A further matter worthy of discussion is that of therapeutic drug monitoring (blood level monitoring). Patients with epilepsy will be familiar with the practice of having blood samples taken from time to time to measure the blood levels of their anticonvulsant drugs. When a drug is administered to a person, it accumulates in the body over a few days and eventually reaches a certain level in the blood stream. As far as anticonvulsants are concerned, after taking medication regularly for about a week, the blood concentration will be at what is called ‘steady state’. If the patient continues to take the medication regularly thereafter, while there may be slight ups and downs in the concentration (level) over a 24-hour period, it will eventually remain stable (at a steady state).

Therapeutic drug monitoring determines whether the patient’s blood level is within what is called the ‘therapeutic range’. This is the range of blood concentrations within which the majority of people with epilepsy will have good seizure control with minimal drug side effects. This does not mean that every patient has to be within the therapeutic range. Some patients may be controlled very well with their blood levels below the therapeutic range, while others, if they do not have side effects, may need to be above the therapeutic range. The therapeutic range is just an average level. However, the therapeutic range and blood level monitoring are very useful for the doctor for some anticonvulsants, especially for phenytoin. Blood level measurements may be useful for carbamazepine,

phenobarbitone, primidone and perhaps ethosuximide. They are of little, if any, value for sodium valproate, nitrazepam, clonazepam or clobazam.
When should blood levels be measured? Unfortunately, it has become almost routine to measure the blood levels of anticonvulsants in all epileptic patients, every time they visit their doctor. This is quite unnecessary and has almost replaced the conversation with the doctor which is so essential to those who have epilepsy. Obviously, if a patient has good seizure control and no side effects, there is little need to measure any blood levels. The indications for blood level monitoring include:

Poor seizure control. This may be because the person is not taking his or her medication (non-compliance), is not receiving a sufficient amount of an appropriate medication, or is receiving an inappropriate medication. It may also be because the fits are uncontrollable or that the diagnosis of epilepsy is in fact wrong.

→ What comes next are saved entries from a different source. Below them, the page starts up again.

(* ===== verification/Races.v ===== *)
(** * Two processes that write characters: [8/6] and [8/7]

    Parent and child print a text one character at a time to the same unbuffered terminal.
    [8/6_race_for_resources.cpp] does nothing about the order;
    [8/7_prevent_race_for_resources.cpp] has the child wait for the parent's signal, with the
    functions of [lib/apue_ipc_signal.cpp]. *)

From S2P Require Import Prelude.

(** What a process still has to do: the system calls [charatatime] makes are one write per
    character, since [setbuf(stdout, NULL)] leaves no buffer. *)
Inductive action := Put (c : Z) | WaitParent | TellChild.

Definition charatatime (s : bytes) : list action := Put <$> s.

Definition child_text : bytes := str "from child process" ++ [10].
Definition parent_text : bytes := str "from parent process" ++ [10].

Record state := State {
  child : list action;
  parent : list action;
  told : bool;             (* the parent's signal has arrived; it is blocked until the wait *)
  terminal : bytes;
}.

(** The two programs after [fork]. *)
Definition race : state := State (charatatime child_text) (charatatime parent_text) false [].

Definition ordered : state :=
  State (WaitParent :: charatatime child_text) (charatatime parent_text ++ [TellChild]) false [].

Inductive step : state -> state -> Prop :=
| c_put c r s : child s = Put c :: r -> step s (State r (parent s) (told s) (terminal s ++ [c]))
| c_wait r s : child s = WaitParent :: r -> told s = true ->
    step s (State r (parent s) false (terminal s))
| p_put c r s : parent s = Put c :: r -> step s (State (child s) r (told s) (terminal s ++ [c]))
| p_tell r s : parent s = TellChild :: r -> step s (State (child s) r true (terminal s)).

Definition final (s : state) : Prop := forall s', ~ step s s'.

(** ** Without a handshake *)

(** [z] has the elements of [x] and [y], each in its order. *)
Inductive interleaving {A} : list A -> list A -> list A -> Prop :=
| il_nil : interleaving [] [] []
| il_left a x y z : interleaving x y z -> interleaving (a :: x) y (a :: z)
| il_right a x y z : interleaving x y z -> interleaving x (a :: y) (a :: z).

Lemma race_sound x y out s :
  rtc step (State (charatatime x) (charatatime y) false out) s -> final s ->
  exists z, terminal s = out ++ z /\ interleaving x y z.
Proof.
  intros Hr. remember (State (charatatime x) (charatatime y) false out) as s0 eqn:E0.
  revert x y out E0. induction Hr as [s|s0 s1 s2 Hst _ IH]; intros x y out -> Hf.
  - destruct x as [|c x]; [|exfalso; by eapply Hf, c_put].
    destruct y as [|c y]; [|exfalso; by eapply Hf, p_put].
    exists []. rewrite app_nil_r. split; [done|constructor].
  - inversion Hst as [c r s E|r s E|c r s E|r s E]; subst; simpl in *.
    + destruct x as [|a x]; [done|]. injection E as [= <- <-].
      destruct (IH x y _ eq_refl Hf) as (z & -> & Hz). exists (a :: z). rewrite <- app_assoc.
      split; [done|by constructor].
    + by destruct x.
    + destruct y as [|a y]; [done|]. injection E as [= <- <-].
      destruct (IH x y _ eq_refl Hf) as (z & -> & Hz). exists (a :: z). rewrite <- app_assoc.
      split; [done|by constructor].
    + by destruct y.
Qed.

Lemma race_complete x y z out :
  interleaving x y z ->
  rtc step (State (charatatime x) (charatatime y) false out) (State [] [] false (out ++ z)).
Proof.
  intros Hz. revert out. induction Hz as [|a x y z _ IH|a x y z _ IH]; intros out.
  - rewrite app_nil_r. done.
  - specialize (IH (out ++ [a])). rewrite <- app_assoc in IH.
    eapply rtc_l; [by apply (c_put a (charatatime x))|done].
  - specialize (IH (out ++ [a])). rewrite <- app_assoc in IH.
    eapply rtc_l; [by apply (p_put a (charatatime y))|done].
Qed.

Lemma done_final out b : final (State [] [] b out).
Proof. intros s' Hs. by inversion Hs. Qed.

(** The terminal of [8/6] shows some interleaving of the two texts, and every interleaving is
    possible. *)
Theorem race_outputs z :
  (exists s, rtc step race s /\ final s /\ terminal s = z) <-> interleaving child_text parent_text z.
Proof.
  split.
  - intros (s & Hr & Hf & <-). destruct (race_sound _ _ _ _ Hr Hf) as (z & -> & Hz). done.
  - intros Hz. eexists. split_and!; [by apply (race_complete child_text parent_text z [])|apply done_final|done].
Qed.

(** ** With the handshake *)

(** The phases of a run: the parent writes, has told the child, and the child writes. *)
Inductive inv (x y : bytes) : state -> Prop :=
| i_parent d r : y = d ++ r ->
    inv x y (State (WaitParent :: charatatime x) (charatatime r ++ [TellChild]) false d)
| i_told : inv x y (State (WaitParent :: charatatime x) [] true y)
| i_child d r : x = d ++ r -> inv x y (State (charatatime r) [] false (y ++ d)).

Lemma ordered_inv_step x y s s' : step s s' -> inv x y s -> inv x y s'.
Proof.
  intros Hst HI. destruct HI as [d r ->| |d r ->]; inversion Hst as [c r' s E|r' s E Ht|c r' s E|r' s E]; subst; simpl in *.
  - done.
  - done.
  - destruct r as [|a r]; [done|]. injection E as [= <- <-]. apply i_parent. by rewrite <- app_assoc.
  - destruct r; [|done]. injection E as [= <-]. rewrite app_nil_r. apply i_told.
  - done.
  - injection E as [= <-]. rewrite <- (app_nil_r y) at 2. by apply i_child.
  - done.
  - done.
  - destruct r as [|a r]; [done|]. injection E as [= <- <-]. rewrite <- app_assoc. apply i_child.
    by rewrite <- app_assoc.
  - by destruct r.
  - done.
  - done.
Qed.

Definition steps_left (s : state) : nat := length (child s) + length (parent s).

(** [8/7]: in every interleaving the run ends with the parent's text followed by the child's. *)
Theorem ordered_output s :
  rtc step ordered s ->
  sn step s /\ (final s -> terminal s = parent_text ++ child_text).
Proof.
  intros Hr. split.
  - apply (decreasing_sn step (fun _ => True) steps_left); [done| |done].
    intros a b _ Hab. unfold steps_left. destruct Hab as [c r s0 E|r s0 E _|c r s0 E|r s0 E];
      simpl; rewrite E; simpl; lia.
  - intros Hf. assert (HI : inv child_text parent_text s).
    { assert (H0 : inv child_text parent_text ordered) by (by apply (i_parent _ _ [])). revert H0.
      induction Hr as [|s0 s1 s2 H1 _ IH]; intros H0; [done|]. apply IH; [done|]. by eapply ordered_inv_step. }
    destruct HI as [d r Ey| |d r Ex].
    + exfalso. destruct r as [|c r]; simpl in Hf; [by eapply Hf, p_tell|by eapply Hf, p_put].
    + exfalso. by eapply Hf, c_wait.
    + simpl. destruct r as [|c r]; [by rewrite Ex, app_nil_r|].
      exfalso. by eapply Hf, c_put.
Qed.

Lemma ordered_output_witness : sn step ordered.
Proof. exact (proj1 (ordered_output ordered (rtc_refl _ _))). Defined.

Polytherapy. This describes patients who are receiving more than one drug, usually because their seizures are difficult to control. There may be interactions between the drugs and in that case measuring the blood levels may be of value.

Side effects. If a patient is on only one drug (monotherapy) and has side effects, there may be no need to measure the blood level as it will be obvious what the cause is. It may be sufficient to stop the drug for a day or two to let the blood level decline. On the other hand if a patient is receiving several drugs (polytherapy), it may not be possible to know which drug is causing the problem without measuring the blood levels.

In the very young, the elderly or the handicapped: These groups may handle anticonvulsants differently in the body and may not be able to describe side effects which they are experiencing.
Phenytoin. Phenytoin is broken down in the body by the liver in a rather complicated way which is different to other anticonvulsants. The difficulty with phenytoin is that, contrary to expectation, as the dosage is increased the concentration in the blood stream does not increase proportionally. This means that as the dosage is increased, the blood concentration may suddenly rise quite precipitously and the patient may become intoxicated. For this reason, patients who are receiving phenytoin should have regular blood tests, at least when they are being started on treatment, until they are stabilised on the medication.

There are a number of other indications for blood level monitoring which are still open to debate, but these are uncommonly needed and will not be discussed in detail. As children grow they will need to have their anticonvulsant dosage increased, so occasional blood level tests may be of value.